Ленин понимал, что это обвинение более чем серьезно, что оно ставило и его самого, и всю партию вне закона, поэтому он срочно сочинил так называемый «Ответ тов. Н. Ленина», который был опубликован в газете «Рабочий и солдат». Ответ был полон такой неприкрытой лжи и неубедительных доказательств чуть ли не в святости большевиков, что возмутился даже Плеханов: он открыто упрекал Ленина в неразборчивости и считал, что после июльской трагедии Ленина следовало бы арестовать. Но ни задержать, ни арестовать Ленина не удалось, так как к этому времени он находился на паровозе № 239, который на всех парах мчался к Гельсингфорсу. А вот 140 видных большевиков оказались за решеткой.

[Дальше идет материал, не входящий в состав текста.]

(* ===== verification/Modbus.v ===== *)
(** * Modbus RTU: bsp/stm32f40x/hardware/modbus.c, master.c and uart.c

    The check sum of a frame, the requests that the master builds and sends
    over the second serial port, the interrupt that sends and receives the
    bytes, and the analysis of the answer. *)

From S2P Require Import Prelude.

(** ** The check sum: crc16 of modbus.c *)

Definition auchCRCHi : list Z := [
  0x00; 0xC1; 0x81; 0x40; 0x01; 0xC0; 0x80; 0x41; 0x01; 0xC0; 0x80; 0x41; 0x00; 0xC1; 0x81; 0x40; 0x01; 0xC0; 0x80; 0x41;
  0x00; 0xC1; 0x81; 0x40; 0x00; 0xC1; 0x81; 0x40; 0x01; 0xC0; 0x80; 0x41; 0x01; 0xC0; 0x80; 0x41; 0x00; 0xC1; 0x81; 0x40;
  0x00; 0xC1; 0x81; 0x40; 0x01; 0xC0; 0x80; 0x41; 0x00; 0xC1; 0x81; 0x40; 0x01; 0xC0; 0x80; 0x41; 0x01; 0xC0; 0x80; 0x41;
  0x00; 0xC1; 0x81; 0x40; 0x01; 0xC0; 0x80; 0x41; 0x00; 0xC1; 0x81; 0x40; 0x00; 0xC1; 0x81; 0x40; 0x01; 0xC0; 0x80; 0x41;
  0x00; 0xC1; 0x81; 0x40; 0x01; 0xC0; 0x80; 0x41; 0x01; 0xC0; 0x80; 0x41; 0x00; 0xC1; 0x81; 0x40; 0x00; 0xC1; 0x81; 0x40;
  0x01; 0xC0; 0x80; 0x41; 0x01; 0xC0; 0x80; 0x41; 0x00; 0xC1; 0x81; 0x40; 0x01; 0xC0; 0x80; 0x41; 0x00; 0xC1; 0x81; 0x40;
  0x00; 0xC1; 0x81; 0x40; 0x01; 0xC0; 0x80; 0x41; 0x01; 0xC0; 0x80; 0x41; 0x00; 0xC1; 0x81; 0x40; 0x00; 0xC1; 0x81; 0x40;
  0x01; 0xC0; 0x80; 0x41; 0x00; 0xC1; 0x81; 0x40; 0x01; 0xC0; 0x80; 0x41; 0x01; 0xC0; 0x80; 0x41; 0x00; 0xC1; 0x81; 0x40;
  0x00; 0xC1; 0x81; 0x40; 0x01; 0xC0; 0x80; 0x41; 0x01; 0xC0; 0x80; 0x41; 0x00; 0xC1; 0x81; 0x40; 0x01; 0xC0; 0x80; 0x41;
  0x00; 0xC1; 0x81; 0x40; 0x00; 0xC1; 0x81; 0x40; 0x01; 0xC0; 0x80; 0x41; 0x00; 0xC1; 0x81; 0x40; 0x01; 0xC0; 0x80; 0x41;
  0x01; 0xC0; 0x80; 0x41; 0x00; 0xC1; 0x81; 0x40; 0x01; 0xC0; 0x80; 0x41; 0x00; 0xC1; 0x81; 0x40; 0x00; 0xC1; 0x81; 0x40;
  0x01; 0xC0; 0x80; 0x41; 0x01; 0xC0; 0x80; 0x41; 0x00; 0xC1; 0x81; 0x40; 0x00; 0xC1; 0x81; 0x40; 0x01; 0xC0; 0x80; 0x41;
  0x00; 0xC1; 0x81; 0x40; 0x01; 0xC0; 0x80; 0x41; 0x01; 0xC0; 0x80; 0x41; 0x00; 0xC1; 0x81; 0x40].
(** ** Allocating *)

(** [lfree] moves to the first free block from the one it is at. *)
Lemma run_lfree_loop post : forall fuel pre h,
  tail (h_mem h) 0 0 (pre ++ post) (h_end h) -> Forall block_ok (pre ++ post) -> h_lfree h = span pre ->
  (length post <= fuel)%nat ->
  exists l, lfree_loop fuel h = Ok tt (set_h_lfree l h) /\ (free_at (span pre) post l \/ l = h_end h) /\
    span pre <= l /\ forall l', free_at (span pre) post l' -> l <= l'.
Proof.
  induction post as [|b post IH]; intros fuel pre h Ht Hb Hl Hf.
  - rewrite app_nil_r in *. destruct Ht as (_ & He & pr & Hr). simpl in He. exists (h_end h).
    split; [|split; [by right|split; [lia|done]]].
    assert (h_lfree h = h_end h) as El by lia. destruct fuel; cbn [lfree_loop]; erewrite bind_Ok by reflexivity;
      rewrite El; run_step (run_hdr _ _ _ Hr); rewrite Z.eqb_refl; cbn; by rewrite <- El; destruct h.
  - pose proof (proj1 (Forall_app _ _ _) Hb) as [Hp [Hb1 Hq]%Forall_cons].
    pose proof (proj1 (tail_app _ _ _ _ _ _) Ht) as [Hs ([H1 _] & He & _)]. simpl in He.
    pose proof (span_nonneg post Hq) as Hsp. pose proof (span_nonneg pre Hp) as Hspp. destruct Hb1 as [Hb1 _].
    rewrite Z.add_0_l in H1. rewrite <- Hl in H1.
    destruct (b_used b) eqn:Eu.
    + destruct fuel as [|fuel]; [simpl in Hf; lia|]. cbn [lfree_loop]. erewrite bind_Ok by reflexivity.
      run_step (run_hdr _ _ _ H1). cbn [hdr_of hm_used hm_next]. rewrite flag_zero, Eu, (proj2 (Z.eqb_neq _ (h_end h))) by lia.
      cbn [negb andb]. erewrite bind_Ok by reflexivity.
      destruct (IH fuel (pre ++ [b]) (set_h_lfree (h_lfree h + b_size b) h)) as (l & E & Hl1 & Hl2 & Hl3);
        [by rewrite <- app_assoc|by rewrite <- app_assoc|rewrite span_app; simpl; lia|simpl in Hf; lia|].
      rewrite span_app in Hl1, Hl2, Hl3. simpl in Hl1, Hl2, Hl3. rewrite Z.add_0_r in Hl1, Hl2, Hl3.
      exists l. split; [rewrite E; by destruct h|]. cbn [free_at]. rewrite Eu.
      split; [naive_solver|]. split; [lia|]. intros l' [[_ ?]|F]; [done|by apply Hl3].
    + exists (span pre). split; [|].
      * destruct fuel; cbn [lfree_loop]; erewrite bind_Ok by reflexivity; run_step (run_hdr _ _ _ H1);
          cbn [hdr_of hm_used]; rewrite flag_zero, Eu; cbn; by rewrite <- Hl; destruct h.
      * cbn [free_at]. split; [by left; left|]. split; [lia|]. intros l' [[-> _]|F%free_at_range]; lia || done.
Qed.

(** What becomes of a free block that [rt_malloc] takes. *)
Definition taken (size : Z) (b : blk) : list blk :=
  if size + 24 <=? b_size b - 12 then [mk_blk (size + 12) true; mk_blk (b_size b - (size + 12)) false]
  else [mk_blk (b_size b) true].

Definition request_ok (size : Z) (h : heap) : Prop := 12 <= size <= h_size h /\ size mod 4 = 0.

Lemma taken_span size b : span (taken size b) = b_size b.
Proof. unfold taken. case_match; simpl; lia. Qed.

Lemma taken_ok size h b : request_ok size h -> block_ok b -> size <= b_size b - 12 -> Forall block_ok (taken size b).
Proof.
  intros [Hs Hs4] [Hb Hb4] Hle. unfold taken. destruct (Z.leb_spec (size + 24) (b_size b - 12)); repeat constructor; simpl;
    Z.to_euclidean_division_equations; lia.
Qed.

Lemma taken_used size b : b_used b = false ->
  used_span (taken size b) = if size + 24 <=? b_size b - 12 then size + 12 else b_size b.
Proof. intros Hu. unfold taken. case_match; simpl; lia. Qed.

(** The header part of [take_block]: split or mark, with the statistics. *)
Lemma run_take_header h pre b post size :
  heap_core h (pre ++ b :: post) -> b_used b = false -> request_ok size h -> size <= b_size b - 12 ->
  exists m' mx,
    (mem ← hdr (span pre);
     (if u32 (size + SIZEOF_STRUCT_MEM + MIN_SIZE_ALIGNED) <=? u32 (hm_next mem - (span pre + SIZEOF_STRUCT_MEM)) then
        split_block (span pre) (u32 (span pre + SIZEOF_STRUCT_MEM + size)) (Some 1);;
        count_used (size + SIZEOF_STRUCT_MEM)
      else
        upd_hdr (span pre) (set_used 1);;
        count_used (hm_next mem - span pre));;
     upd_hdr (span pre) (set_magic HEAP_MAGIC)) h
    = Ok tt (mk_heap (h_base h) m' (h_data h) (h_end h) (h_lfree h) (h_size h) (used_span (pre ++ taken size b ++ post)) mx (h_sem h)) /\
    tail m' 0 0 (pre ++ taken size b ++ post) (h_end h).
Proof.
  intros C Hu [Hs Hs4] Hle. destruct (core_at _ _ _ _ C) as (Hp & [Hb Hb4] & Hq & H0 & Hsg & H1 & Ht).
  pose proof (hc_base _ _ C) as (B0 & _ & Bm). pose proof (hc_size _ _ C) as Csz.
  pose proof (used_span_bounds _ Hp) as Up. pose proof (used_span_bounds _ Hq) as Uq.
  destruct Ht as (T1 & T2 & T3).
  assert (forall n, 0 <= n <= b_size b -> u32 (h_used h + n) = used_span pre + n + used_span post) as Eu.
  { intros n Hn. rewrite (hc_used _ _ C), used_span_app. simpl. rewrite Hu, u32_small; lia. }
  run_step (run_hdr _ _ _ H1). cbn [hdr_of hm_next]. change SIZEOF_STRUCT_MEM with 12. change MIN_SIZE_ALIGNED with 12.
  rewrite !u32_small by lia. replace (span pre + b_size b - (span pre + 12)) with (b_size b - 12) by lia.
  replace (size + 12 + 12) with (size + 24) by lia. rewrite !used_span_app, (taken_used size b Hu). unfold taken.
  destruct (Z.leb_spec (size + 24) (b_size b - 12)) as [Hsp|Hsp].
  - replace (span pre + 12 + size) with (span pre + (size + 12)) by lia.
    destruct (run_split h pre b post (size + 12) (Some 1) (core_shape _ _ C)) as (m' & E & Ht'); [lia|Z.to_euclidean_division_equations; lia|lia|by left|].
    assert (m' !! span pre = Some (hdr_of (mk_blk (size + 12) true) (span pre) (last_off 0 0 pre))) as H2
      by (apply tail_app in Ht' as [_ ([H2 _] & _)]; by rewrite Z.add_0_l in H2).
    eexists m', _. split; [|exact Ht'].
    erewrite bind_Ok; [|run_step E; reflexivity].
    erewrite run_upd_hdr by exact H2. unfold set_h_mem, set_h_stats. cbn. rewrite Eu by lia.
    rewrite insert_id by exact H2. do 2 f_equal. lia.
  - eexists (<[span pre := hdr_of (mk_blk (b_size b) true) (span pre) (last_off 0 0 pre)]> (h_mem h)), _.
    split; [|apply tail_app; rewrite Z.add_0_l; split; [apply seg_insert_out; [done|simpl; lia|done]|]].
    + erewrite bind_Ok; [|run_step (run_upd_hdr h _ (set_used 1) _ H1); reflexivity].
      erewrite run_upd_hdr by apply lookup_insert_eq. unfold set_h_mem, set_h_stats. cbn. rewrite Eu by lia.
      rewrite insert_insert_eq. do 2 f_equal. lia.
    + cbn [app]. split; [split; [apply lookup_insert_eq|]|split; [simpl; lia|]].
      * apply seg_insert_out; [done|left; simpl; lia|done].
      * destruct T3 as (pr & T3). exists pr. rewrite lookup_insert_ne by lia. done.
Qed.

(** A free block makes place for a used one, with or without a remainder. *)
Lemma merged_replace pre b post c (d : option blk) :
  merged (pre ++ b :: post) -> b_used b = false -> b_used c = true -> merged (pre ++ c :: option_list d ++ post).
Proof.
  intros [H1 H2]%merged_app Hu Hc.
  assert (merged post /\ head_used post = true) as [Hq Hh].
  { destruct post as [|x post]; [done|]. cbn [merged] in H2. rewrite Hu in H2. simpl. naive_solver. }
  apply merged_app. split; [apply merged_snoc; [by eapply merged_app_l|by left]|].
  destruct d as [d|]; cbn [option_list app]; [|apply merged_cons; [done|by left]].
  apply merged_cons; [apply merged_cons; [done|by right]|by left].
Qed.

Lemma merged_taken pre b post size :
  merged (pre ++ b :: post) -> b_used b = false -> merged (pre ++ taken size b ++ post).
Proof.
  intros H Hu. unfold taken. case_match.
  - by apply (merged_replace _ b _ (mk_blk (size + 12) true) (Some (mk_blk (b_size b - (size + 12)) false))).
  - by apply (merged_replace _ b _ (mk_blk (b_size b) true) None).
Qed.

Lemma free_at_taken size b p l : 0 <= size -> free_at p (taken size b) l -> p < l.
Proof. intros H0. unfold taken. case_match; simpl; intros F; naive_solver lia. Qed.

Lemma seg_free_hdr m prev p bs l :
  seg m prev p bs -> free_at p bs l -> exists x, m !! l = Some x /\ hm_used x = 0.
Proof.
  revert prev p. induction bs as [|b bs IH]; intros prev p; simpl; [done|]. intros [H1 H2] [[-> Hu]|F]; [|by eapply IH].
  eexists. split; [exact H1|]. simpl. by rewrite Hu.
Qed.

(** The update of [lfree] when the lowest free block was taken. *)
Lemma run_take_lfree h h1 pre b post size fuel :
  heap_core h (pre ++ b :: post) -> b_used b = false -> 0 <= size -> (length post + 2 <= fuel)%nat ->
  tail (h_mem h1) 0 0 (pre ++ taken size b ++ post) (h_end h1) -> Forall block_ok (pre ++ taken size b ++ post) ->
  h_lfree h1 = h_lfree h -> h_end h1 = h_end h ->
  exists l, when (span pre =? h_lfree h1) (
      lfree_loop fuel;; h ← get; l ← hdr (h_lfree h); rt_assert ((h_lfree h =? h_end h) || (hm_used l =? 0))) h1
    = Ok tt (set_h_lfree l h1) /\ (free_at 0 (pre ++ taken size b ++ post) l \/ l = h_end h) /\
    (lowest h (pre ++ b :: post) -> forall l', free_at 0 (pre ++ taken size b ++ post) l' -> l <= l').
Proof.
  intros C Hu Hsz Hf Ht Hall Elf Eend. destruct (core_at _ _ _ _ C) as (Hp & [Hb _] & Hq & H0 & _).
  destruct (Z.eqb_spec (span pre) (h_lfree h1)) as [Eq|Ne].
  - destruct (run_lfree_loop (taken size b ++ post) fuel pre h1 Ht Hall (eq_sym Eq)) as (l & E & Hl & Hge & Hmin).
    { rewrite length_app. unfold taken. case_match; simpl; lia. }
    assert (free_at 0 (pre ++ taken size b ++ post) l \/ l = h_end h1) as Hl'
      by (destruct Hl as [Hl|Hl]; [left; apply free_at_app; by right|by right]).
    exists l. rewrite <- Eend. split_and!; [|done|].
    + cbn [when]. run_step E. erewrite bind_Ok by reflexivity. cbn [set_h_lfree h_lfree h_end].
      destruct Ht as (Hs & _ & pr & Hr). destruct Hl' as [F| ->].
      * destruct (seg_free_hdr _ _ _ _ _ Hs F) as (x & Hx & Hx0). run_step (run_hdr (set_h_lfree l h1) l x Hx).
        by rewrite Hx0, orb_true_r.
      * run_step (run_hdr (set_h_lfree (h_end h1) h1) _ _ Hr). by rewrite Z.eqb_refl.
    + intros L l' [F|F]%free_at_app; [|by apply Hmin].
      assert (free_at 0 (pre ++ b :: post) l') as F' by (apply free_at_app; by left).
      specialize (L l' F'). apply free_at_range in F; [lia|done].
  - exists (h_lfree h1). split; [by destruct h1|]. rewrite Elf in *. split.
    + destruct (hc_lfree _ _ C) as [F|]; [left|by right]. rewrite !free_at_app in *. rewrite taken_span. simpl in F. naive_solver.
    + intros L l'. rewrite !free_at_app, taken_span. intros F. destruct F as [F|[F|F]].
      * apply L, free_at_app. by left.
      * apply free_at_taken in F; [|done]. rewrite Z.add_0_l in F. etrans; [apply (L (span pre))|lia].
        apply free_at_app. right. left. by rewrite Z.add_0_l.
      * apply L, free_at_app. right. by right.
Qed.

Двадцать с лишним томов обвинений, собранных Особой следственной комиссией, требовали какого-то завершения, иначе говоря, беспристрастного и строгого суда. Но суд не состоялся. Как ни странно это звучит, помог большевикам генерал Корнилов. К этому времени Лавр Георгиевич был Верховным главнокомандующим вооруженными силами России. Ему так надоела вся эта революционно-демократическая возня в Петрограде, что он решил свергнуть Временное правительство и установить военную диктатуру. В конце августа он двинул на Петроград более 10 пехотных дивизий и конный корпус во главе с генералом Крымовым.
В этой ситуации Временному правительству ничего не оставалось, как обратиться к рабочим и солдатам Петрограда с призывом встать на защиту революции. Большевики поддержали этот призыв, поэтому судебную тяжбу против них прекратили, а всех арестованных выпустили из тюрем. На подступах к Петрограду корниловцев остановили. Немалую роль в этом сыграли большевики, которые так искусно распропагандировали солдат корниловских дивизий, что те арестовали не только офицеров, но даже генералов, в том числе самого Корнилова.
После этой бескровной победы ленинцы воспрянули духом.
Красная гвардия насчитывала десятки тысяч штыков, солдаты целыми батальонами вливались в Военную организацию большевиков, куда более активными стали матросы. Ленин как нельзя лучше прочувствовал ситуацию и, находясь в Финляндии, бомбардировал Петроград письмами с не терпящими возражения требованиями: «Большевики должны взять власть!»
Судя по всему, немцы были не только в курсе всех этих дел, но и приложили к ним свою руку. Вот что писал в эти дни в Ставку статс-секретарь Министерства иностранных дел Кюльман.
«Нашим военным операциям на Восточном фронте сильно помогает интенсивная подрывная деятельность внутри России, организованная германским министерством иностранных дел. Мы заинтересованы в поддержке революционных элементов. Мы занимаемся этим уже довольно долгое время в полном соответствии с указаниями политотдела Генштаба в Берлине. Наша совместная работа принесла ощутимые плоды. Без нашей постоянной поддержки большевистское движение никогда не смогло бы достигнуть такого размаха и влияния, какое оно сейчас имеет».
Судьба восстания решалась 10 октября на тайном заседании ЦК.
Все еще находившийся на нелегальном положении Ленин потребовал принятия резолюции о подготовке вооруженного восстания. Его поддержали 10 из 12 членов ЦК. Каким-то образом это стало известно главе правительства Александру Керенскому. Тот запаниковал и не придумал ничего лучшего, как обсудить этот вопрос с британским послом Джорджем Бьюкененом и будущим известным писателем Моэмом, который выполнял задания секретных служб.
Говорить в присущей ему публицистичной манере у Керенского уже не было ни желания, ни сил, поэтому он монотонно зачитал текст, в котором говорилось, что большевики в ближайшее время поднимут восстание, что предотвратить его у Временного правительства нет сил, следовательно, надо немедленно предложить Германии мир, причем как на Западном, так и на Восточном фронте. Русскую армию удержать на фронте нельзя. Немцам воевать на Восточном фронте уже не с кем, они это понимают и перебрасывают на Западный фронт все новые и новые дивизии, что усложняет проведение наступательных операций войскам Антанты. Значит, нужен мир. Мир без аннексий и контрибуций. А мы попробуем использовать против большевиков освободившиеся фронтовые части: они еще не распропагандированы и, даст Бог, восстание подавим.